L’ambulatorio nefrologico è quindi attualmente la chiave di volta per il trattamento di tale patologia e questo è stato recepito e scritto molto chiaramente nel decreto ministeriale sulla malattia renale cronica. Intercettare il paziente in ambulatorio, trattarlo ed inquadrarlo con la collaborazione fondamentale del MMG e ricoverarlo solo in caso di necessità, è la sola strategia per ridurre la progressione delle nefropatie verso la dialisi o addirittura arrivare alla remissione clinica totale del quadro clinico. Se le stime a livello nazionale sono esatte, si può stimare che in Umbria ci siano almeno 25.000 i pazienti con nefropatia ed insufficienza renale, assolutamente troppi per qualunque intervento del solo nefrologo, ma che dovrebbero allarmare sulla necessità della presenza di ambulatori nefrologici nel territorio regionale. Infatti la presenza di uno specialista in queste fasi della malattia e’ particolarmente importante come dimostra una ricca letteratura scientifica al riguardo, e il ritardato coinvolgimento del nefrologo nella cura ha importanti implicazioni etiche sociali e cliniche che debbono suscitare forti preoccupazioni.
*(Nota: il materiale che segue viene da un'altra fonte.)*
(* ===== verification/ToolContract.v ===== *)
(** What tools are to the kernel: calls, results, metadata, errors, and the
    registry that names them.
    [crates/tools/src/contract.rs], [crates/protocol/src/tool.rs]

    A registry is a map; [BTreeMap]'s order is the sorted order of its names. *)

From S2P Require Import Prelude Scalar Json Message.
From stdpp Require Import sorting.
Open Scope string_scope.
Open Scope rust_scope.

Inductive ToolError : Type :=
| ToolCancelled
| ToolNotFound (name : string)
| ToolInvalidArguments (tool message : string)
| ToolDuplicate (name : string)
| ToolReservedName (name : string)
| ToolRegistryPoisoned
| ToolExecution (tool message : string).

Record ToolCall : Type := {
  call_id : ToolCallId;
  call_name : string;
  call_arguments : json;
  invalid_arguments : option string
}.

(** [ToolResult] *)
Record ToolResultData : Type := {
  result_call_id : ToolCallId;
  result_blocks : list ContentBlock;
  result_is_error : bool;
  result_details : option ToolResultDetails;
  result_output : option ToolOutputInfo;
  result_cancelled : bool
}.

(** A result of its builder: no output information, not cancelled. *)
Definition text_result (id : ToolCallId) (text : string) (is_error : bool)
  (details : option ToolResultDetails) : ToolResultData :=
  {| result_call_id := id; result_blocks := [Text text]; result_is_error := is_error;
     result_details := details; result_output := None; result_cancelled := false |}.

Record ToolLocation : Type := { location_path : string; location_line : option Z }.

(** ** Metadata *)

Inductive ToolExposure : Type := Direct | Deferred | Hidden.
#[export] Instance tool_exposure_eq_dec : EqDecision ToolExposure.
Proof. solve_decision. Defined.

Inductive McpResourcePageKind : Type := Resources | Templates.
Definition array_key (k : McpResourcePageKind) : string :=
  match k with Resources => "resources" | Templates => "resourceTemplates" end.

Inductive ToolOutputPolicy : Type :=
| Preserve
| Bounded
| ResourcePage (kind : McpResourcePageKind).

(** [McpToolRef]: the server, and the name the server gave the tool. *)
Record McpToolRef : Type := { ref_server_id : string; ref_remote_name : string }.

Record ToolDefinition : Type := {
  definition_name : string;
  definition_description : string;
  definition_parameters : json
}.

(** What the kernel asks of a tool; running it is the tool's own work. *)
Record AgentTool : Type := {
  tool_definition : ToolDefinition;
  tool_exposure : ToolExposure;
  tool_read_only_hint : option bool;
  tool_output_policy : ToolOutputPolicy;
  tool_mcp_ref : option McpToolRef;
  tool_validate : ToolCall -> result unit ToolError
}.

(** ** The registry *)

Abbreviation ToolRegistry := (gmap string AgentTool).

Definition name_le (a b : string) : Prop := String.leb a b = true.
#[export] Instance name_le_dec : RelDecision name_le.
Proof. intros a b. unfold name_le. apply _. Defined.

Definition tool_name (t : AgentTool) : string := definition_name (tool_definition t).

(** [ToolRegistry::register] *)
Definition registry_register (t : AgentTool) (r : ToolRegistry) : result ToolRegistry ToolError :=
  match r !! tool_name t with
  | Some _ => Err (ToolDuplicate (tool_name t))
  | None => Ok (<[tool_name t := t]> r)
  end.

(** [ToolRegistry::upsert] *)
Definition registry_upsert (t : AgentTool) (r : ToolRegistry) : ToolRegistry :=
  <[tool_name t := t]> r.

(** [ToolRegistry::merge]: what came before a duplicate stays merged. *)
Fixpoint registry_merge_from (other : ToolRegistry) (names : list string)
  : M ToolRegistry ToolError unit := fun r =>
  match names with
  | [] => (Ok tt, r)
  | name :: rest =>
      match r !! name, other !! name with
      | Some _, _ => (Err (ToolDuplicate name), r)
      | None, Some t => registry_merge_from other rest (<[name := t]> r)
      | None, None => registry_merge_from other rest r
      end
  end.

(** [ToolRegistry::overlay]: the later partition wins. *)
Definition registry_overlay (other r : ToolRegistry) : ToolRegistry := other ∪ r.

(** A [BTreeSet] in its order. *)
Definition registry_sorted (names : gset string) : list string :=
  merge_sort name_le (elements names).

(** [ToolRegistry::names] *)
Definition registry_names (r : ToolRegistry) : list string := registry_sorted (dom r).

Definition registry_merge (other : ToolRegistry) : M ToolRegistry ToolError unit :=
  registry_merge_from other (registry_names other).

(** [ToolRegistry::definitions] *)
Definition registry_definitions (r : ToolRegistry) : list ToolDefinition :=
  tool_definition <$> omap (fun name => r !! name) (registry_names r).

(** [ToolRegistry::subset] *)
Fixpoint registry_subset (r : ToolRegistry) (names : list string) (subset : ToolRegistry)
  : result ToolRegistry ToolError :=
  match names with
  | [] => Ok subset
  | name :: rest =>
      match r !! name with
      | None => Err (ToolNotFound name)
      | Some t =>
          match subset !! name with
          | Some _ => Err (ToolDuplicate name)
          | None => registry_subset r rest (<[name := t]> subset)
          end
      end
  end.

(** [ToolRegistry::validate] *)
Definition registry_validate (r : ToolRegistry) (c : ToolCall) : result unit ToolError :=
  match r !! call_name c with
  | None => Err (ToolNotFound (call_name c))
  | Some t => tool_validate t c
  end.

(** ** Lemmas *)

Lemma registry_names_elem r name : name ∈ registry_names r <-> is_Some (r !! name).
Proof.
  unfold registry_names, registry_sorted. rewrite merge_sort_Permutation, elem_of_elements. apply elem_of_dom.
Qed.

Lemma registry_names_nodup r : NoDup (registry_names r).
Proof. unfold registry_names, registry_sorted. rewrite merge_sort_Permutation. apply NoDup_elements. Qed.

(** A selection of distinct names that exist succeeds with exactly them. *)
Lemma registry_subset_spec r names : forall subset,
  NoDup names -> (forall n, n ∈ names -> is_Some (r !! n) /\ subset !! n = None) ->
  registry_subset r names subset
  = Ok (filter (fun p => p.1 ∈ names) r ∪ subset).
Proof.
  induction names as [|n names IH]; intros subset Hn Hin; cbn [registry_subset].
  - f_equal. apply map_eq. intros k. rewrite lookup_union.
    rewrite (map_lookup_filter_None_2 (fun p : string * AgentTool => p.1 ∈ []) r k).
    + by rewrite (left_id None _).
    + right. intros ? _ ?%elem_of_nil. done.
  - apply NoDup_cons in Hn as [Hnot Hn].
    destruct (Hin n ltac:(apply list_elem_of_here)) as [[t Ht] Hs]. rewrite Ht, Hs.
    rewrite IH; [|done|].
    + f_equal. apply map_eq. intros k. rewrite !lookup_union. rewrite !map_lookup_filter.
      destruct (decide (k = n)) as [->|Hne].
      * rewrite Ht, lookup_insert_eq. cbn. rewrite option_guard_False by done.
        rewrite option_guard_True by apply list_elem_of_here. by rewrite Hs.
      * rewrite lookup_insert_ne by done. destruct (r !! k) as [u|]; cbn; [|done].
        destruct (decide (k ∈ names)) as [Hk|Hk].
        -- rewrite !option_guard_True; [done|by apply list_elem_of_further|done].
        -- rewrite !option_guard_False; [done| |done]. by intros [?|?]%elem_of_cons.
    + intros k Hk. destruct (Hin k ltac:(by apply list_elem_of_further)) as [? Hsk].
      split; [done|]. rewrite lookup_insert_ne; [done|]. by intros ->.
Qed.
Lemma rsplit_once_some c s x y :
  rsplit_once c s = Some (x, y) <-> s = x +:+ String c y /\ has_char c y = false.
Proof.
  revert x y. induction s as [|a s IH]; intros x y.
  - split; [done|]. intros [H _]. by destruct x.
  - cbn [rsplit_once]. destruct (rsplit_once c s) as [[u v]|] eqn:Hr.
    + split.
      * intros [= <- <-]. destruct (proj1 (IH u v) eq_refl) as [-> Hv]. done.
      * intros [H Hy]. destruct x as [|b x].
        -- rewrite string_app_nil_l in H. injection H as -> ->.
           destruct (proj1 (IH u v) eq_refl) as [-> _].
           rewrite has_char_app in Hy. simpl in Hy. rewrite Ascii.eqb_refl, orb_true_r in Hy.
           done.
        -- rewrite string_app_cons in H. injection H as -> H.
           assert (Some (u, v) = Some (x, y)) as [= -> ->]; [by apply IH|done].
    + destruct (Ascii.eqb_spec a c) as [->|Hne].
      * split.
        -- intros [= <- <-]. split; [done|]. destruct (has_char c s) eqn:Hc; [|done].
           exfalso. clear IH. induction s as [|b s IHs]; [done|]. simpl in *.
           destruct (rsplit_once c s) as [[]|]; [done|].
           destruct (Ascii.eqb b c); [done|]. by apply IHs.
        -- intros [H Hy]. destruct x as [|b x].
           ++ rewrite string_app_nil_l in H. by injection H as ->.
           ++ rewrite string_app_cons in H. injection H as _ H.
              assert (None = Some (x, y)); [by apply IH|done].
      * split; [done|]. intros [H Hy]. destruct x as [|b x].
        -- rewrite string_app_nil_l in H. by injection H as ->.
        -- rewrite string_app_cons in H. injection H as _ H.
           assert (None = Some (x, y)); [by apply IH|done].
Qed.
Inductive TransportFrame {T : RpcTypes} : Type :=
| Single (m : RawJsonRpcMessage T)
| Frame (f : OtherFrame).
Arguments TransportFrame T : clear implicits.

Section Batching.
Context {T : RpcTypes} {V : ValueEq}.
Abbreviation Msg := (RawJsonRpcMessage T).

Definition session_update_id (m : Msg) : option string :=
  match m with
  | Notification {| method := method; params := Some (ParamsObject p) |} =>
      if String.eqb method "session/update" then field_str "sessionId" p else None
  | _ => None
  end.

(** [entry(..).or_insert(Null)], a null replaced by an empty object. *)
Definition object_or_new (v : option json) : option json_map :=
  match v with
  | None | Some JNull => Some ∅
  | Some v => json_as_object v
  end.

(** [product_meta], with the way to put a changed product back.  It creates
    levels only where it succeeds. *)
Definition product_meta (m : Msg) : option (json_map * (json_map -> Msg)) :=
  match m with
  | Notification {| method := method; params := Some (ParamsObject p) |} =>
      meta ← object_or_new (p !! "_meta");
      product ← object_or_new (meta !! ACP_NAMESPACE);
      Some (product, fun product' =>
        Notification {| method := method;
          params := Some (ParamsObject
            (<["_meta" := JObject (<[ACP_NAMESPACE := JObject product']> meta)]> p)) |})
  | _ => None
  end.
(* ===== verification/Skills.v ===== *)
(** A session's skills: the ordered sources, discovery with its diagnostics, the
    selection rules, and the expansion of a skill command.
    [crates/skill/src/metadata.rs], [source.rs], [discovery.rs], [factory.rs],
    [catalog.rs], with the data of [crates/protocol/src/skill.rs]

    The walk over a directory is the [ignore] crate's: [SkillWalk] gives its
    entries for a depth limit and the filter the code passes. *)

From S2P Require Import Prelude Lines Chars Text Paths Message Template Prompts.
Open Scope string_scope.
Open Scope rust_scope.

Inductive SkillSourceKind : Type := KindConfigured | KindPi | KindAgents | KindExtension.
Inductive SkillSourceScope : Type := ScopeConfigured | ScopeProject | ScopeUser | ScopeExtension.
Inductive SkillDiscoveryMode : Type := ModePi | ModeAgents.
#[export] Instance skill_mode_eq_dec : EqDecision SkillDiscoveryMode.
Proof. solve_decision. Defined.

Record SkillSource : Type := {
  skill_kind : SkillSourceKind;
  skill_scope : SkillSourceScope;
  skill_root : string;
  origin_base_dir : string;
  discovery_mode : SkillDiscoveryMode
}.

Record SkillInfo : Type := {
  skill_name : string;
  skill_description : string;
  skill_path : string;
  reference_dir : string;
  skill_source : SkillSource;
  disable_model_invocation : bool
}.

Record SkillSelectionRule : Type := {
  rule_path : option string;
  rule_name : option string;
  rule_enabled : bool
}.
(** [ImageProcessor::process] *)
Definition process (kind : ImageKind) (bytes : string) : option ProcessedImage :=
  decoded ← load_image kind bytes;
  let '(width, height) := dimensions decoded in
  '(normalized, normalized_kind, from) ←
    match kind with
    | Bmp => png ← encode_png decoded; Some (png, Png, Some kind)
    | _ => Some (bytes, kind, None)
    end;
  if (width <=? MAX_DIMENSION)%Z && (height <=? MAX_DIMENSION)%Z
     && (encoded_size normalized <? MAX_BASE64_BYTES)%Z then
    Some {| image_data := base64 normalized; image_mime := mime_type normalized_kind;
            hints := converted_hint from normalized_kind |}
  else
    let '(w, h) := target_size width height in
    default None (resize_loop (Z.to_nat (w + h)) decoded from w h).

Definition image_blocks (kind : ImageKind) (p : option ProcessedImage) : list ContentBlock :=
  match p with
  | Some p =>
      [Text ("Read image file [" +:+ image_mime p +:+ "]"
             +:+ match hints p with [] => "" | l => nl +:+ join nl l end);
       Image (image_data p) (image_mime p)]
  | None =>
      [Text ("Read image file [" +:+ mime_type kind +:+ "]" +:+ nl +:+
             "[Image omitted: could not be converted to a supported inline image format.]")]
  end.

(** ** The tool *)

Variable one_decimal : nat -> nat -> string.
Variable f64_text : F64 -> string.
Variable home_dir : option string.
Variable url_file_path : string -> option string.
Variable nfd : string -> string.
Variable try_exists : string -> result bool string.

(** [ReadTool::execute] *)
Definition read_execute (d : Disk) (cwd : string) (c : ToolCall) : M Files ToolError ToolResultData :=
  let! _ := ensure_tool_active d 0 in
  let! a := m_lift (read_arguments c) in
  let! path := m_lift (path_for_read home_dir url_file_path nfd try_exists (read_path a) cwd) in
  let! bytes := map_error (fun e => ToolExecution (call_name c) (io_text e)) (read_file d path) in
  let! _ := ensure_tool_active d 1 in
  match detect bytes with
  | Some kind =>
      m_ret {| result_call_id := call_id c; result_blocks := image_blocks kind (process kind bytes);
               result_is_error := false; result_details := None; result_output := None; result_cancelled := false |}
  | None =>
      let! (output, details) := m_lift (read_text one_decimal f64_text (call_name c) a (from_utf8_lossy bytes)) in
      m_ret (text_result (call_id c) output false details)
  end.

(** [ReadTool::locations] *)
Definition read_locations (cwd : string) (c : ToolCall) : list ToolLocation :=
  match read_arguments c with
  | Err _ => []
  | Ok a =>
      match path_for_read home_dir url_file_path nfd try_exists (read_path a) cwd with
      | Err _ => []
      | Ok path =>
          let line := start ← (offset a ≫= fun _ => ok (start_line a));
                      let line := u64_saturating_add start 1 in
                      if (line <=? u32_max)%Z then Some line else None in
          [{| location_path := path; location_line := line |}]
      end
  end.
End Images.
È necessario inoltre che il paziente sia preso in carico, così come è stato stilato in un protocollo congiunto tra associazione malati ANED e società di nefrologia (SIN). Prendere in carico significa, per pazienti che devono essere seguiti per anni, spesso anziano e con altre malattie invalidanti come diabete, e scompenso cardiaco,, avere percorsi ottimizzati, equipe multidisciplinari, azzeramento delle liste di attesa per permettere di visitare il paziente secondo le sue necessità cliniche e tempi così come stabilito i dai decreti ministeriali, assicurare che le informazioni cliniche non debbano essere ripetute ad ogni visita cercando di assicurare che la stessa sia eseguita, se non dallo stesso medico, almeno dalla stessa equipe, impedendo peregrinazioni tra un ambulatorio ed un altro, addirittura in città diverse.
Il sottolineare e ribadire questi concetti è uno dei compiti fondamentali della giornata mondale del rene.
In occasione della giornata mondiale del rene molte iniziative vengono prese in collaborazione con la Fondazione Italiana del Rene e la Società Italiana di Nefrologia. In generale, è prevista la possibilità di afferire a strutture nefrologiche potendo usufruire di visite ed esami gratis nella giornata del 9 marzo. Attualmente, al momento di andare in stampa di questo articolo, sono due le strutture nefrologiche umbre che offrono visite gratis: la nefrologia della Azienda ospedaliera di Terni e l’ambulatorio Crabion di Perugia che offre visite ed esami gratuiti ai primi 20 pazienti che ne faranno richiesta sia telefonicamente che online (per informazioni www.crabion.it).